First off, we need to know what a schema consists of. It has the fact table, which is the biggest table with lots of rows: it can contain numbers you want to add up (measures) or IDs linking to other tables.

It also consists of Dimension tables, which are smaller tables with unique rows that also contain descriptive attributes you use to filter.

The schema is the final blueprint that shows:

The tables you have
The columns inside each table
How the tables are connected to each other

There are 3 very common schemas in PowerBI:

1. Star Schema

This is the easiest for beginners and highly recommended in Power BI. It looks like one big central table with many small tables around it.

The fact table has the numbers you want to add up: Amount, Quantity e.t.c.
All the other tables are called dimension tables; they connect to the fact table usually with one number column, e.g., Customer ID, Product ID, or Date.

2. Snowflake Schema

It looks like star schema, but some dimensions are split further. It still has the fact table, but the dimension tables are split into extra levels.

It's best for very large data bases where storage matters a lot.
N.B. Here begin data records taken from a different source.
#[global] Program Instance laws : DeviceLaws VirtualDiskDrive := {
  dev_wf d := wf d /\ sectorSize d < 2 ^ 32;
  sector := sector_at
}.
Next Obligation. intros d [(Hs & _) Hl]. cbn. lia. Qed.
Next Obligation.
  intros d s b [Hwf _] Hb. unfold sector_at in Hb. destruct (decide _) as [Hr|]; [|done]. injection Hb as <-. destruct (in_range d s Hwf Hr) as (H1 & H2 & H3 & H4).
  destruct Hwf as (Hs & _). split; [|lia]. cbn. unfold ztake, zdrop, zlen in *. rewrite length_take, length_drop. lia.
Qed.
Next Obligation.
  intros d s b buffer [Hwf _] Hb Hl. unfold sector_at in Hb. destruct (decide _) as [Hr|]; [|done]. injection Hb as <-. destruct (in_range d s Hwf Hr) as (H1 & H2 & H3 & H4).
  destruct (device_sizes d s Hwf Hr) as (E1 & E2 & E3). cbn in *. unfold read. rewrite E1, E2, E3. destruct Hwf as (Hs & _).
  rewrite copy_chars_ok by lia. rewrite ok_bind. change (Z.to_nat 0) with 0%nat. rewrite take_0, app_nil_l. rewrite (drop_ge buffer) by (unfold zlen in *; lia). by rewrite app_nil_r.
Qed.
Next Obligation.
  intros d s b b' [Hwf Hsz] Hb Hl. unfold sector_at in Hb. destruct (decide _) as [Hr|]; [|done]. clear Hb. destruct (in_range d s Hwf Hr) as (H1 & H2 & H3 & H4).
  destruct (device_sizes d s Hwf Hr) as (E1 & E2 & E3). cbn in *. unfold write. rewrite E1, E2, E3. pose proof Hwf as (Hs & Hc & Hm & Ha).
  rewrite copy_chars_ok by lia. rewrite ok_bind. change (Z.to_nat 0) with 0%nat. rewrite drop_0, (take_ge b') by (unfold zlen in *; lia).
  assert (Es : take (Z.to_nat (sectorSize d * s)) (address d) ++ b' ++ drop (Z.to_nat (sectorSize d * s + sectorSize d)) (address d) = splice (address d) (sectorSize d * s) b') by (unfold splice; by rewrite Hl).
  rewrite Es. eexists. split; [done|]. split; [|split; [done|]].
  - split; [|done]. unfold wf. cbn. rewrite zlen_splice by lia. done.
  - intros t. unfold sector_at. cbn. destruct (decide (0 <= t < sectorCount d)) as [Ht|Ht]; [|by rewrite decide_False by (intros ->; lia)].
    destruct (decide (t = s)) as [->|Hne]; f_equal.
    + unfold ztake, zdrop, splice. rewrite drop_app_length' by (rewrite length_take; unfold zlen in *; lia). rewrite take_app_length'; [done|unfold zlen in *; lia].
    + apply splice_other; [lia|nia|lia|lia|]. destruct (decide (t < s)); [left; nia|right; nia].
Qed.
Next Obligation.
  intros d b s n d' [(Hs & Hc & Hm & Ha) Hsz] E. cbn in E. unfold write in E. destruct (_ >? _); [done|].
  destruct (copy_chars _ _ _ _ _) as [a| | |] eqn:Ec; try done. rewrite ok_bind in E. injection E as <- <-. apply copy_chars_length in Ec.
  split; [lia|]. split; [|done]. split; [|done]. unfold wf. cbn. by rewrite Ec.
Qed.
End VirtualDiskDrive.

(** ** [Partition] *)
Module Partition.

(** The part of a device from [startSector] on. Nothing keeps accesses below [sectorCount]. *)
Record Partition (Dev : Type) := mk { parentDevice : Dev; startSector : Z; sectorCount : Z }.
Arguments mk {Dev} parentDevice startSector sectorCount.
Arguments parentDevice {Dev} _.
Arguments startSector {Dev} _.
Arguments sectorCount {Dev} _.

Definition read {Dev} `{!StorageDevice Dev} (buffer : list Z) (start count : Z) (p : Partition Dev) : outcome (Z * list Z) :=
  dev_read buffer (u32 (startSector p + start)) count (parentDevice p).

Definition write {Dev} `{!StorageDevice Dev} (buffer : list Z) (start count : Z) (p : Partition Dev) : outcome (Z * Partition Dev) :=
  '(n, d) ← dev_write buffer (u32 (startSector p + start)) count (parentDevice p); Ok (n, mk d (startSector p) (sectorCount p)).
Only use when you really need it, as it's harder and slightly slower than star schema.

Something to know,

Relationships - How tables talk to each other

In Power BI, it is a line connecting two tables so filters flow between them.
Relationships almost always in good models → one-to-many because it offers fast calculations, correct filtering, and no wrong totals, there's also:

One Side- Has unique values, for example, customer ID in customer table, each ID appears only once.
Many Side- Has repeating values, many rows can have the same values, for example, customer ID in sales table, same customer buys many times.

Overall, stick with star schema, it's what most good Power BI models use.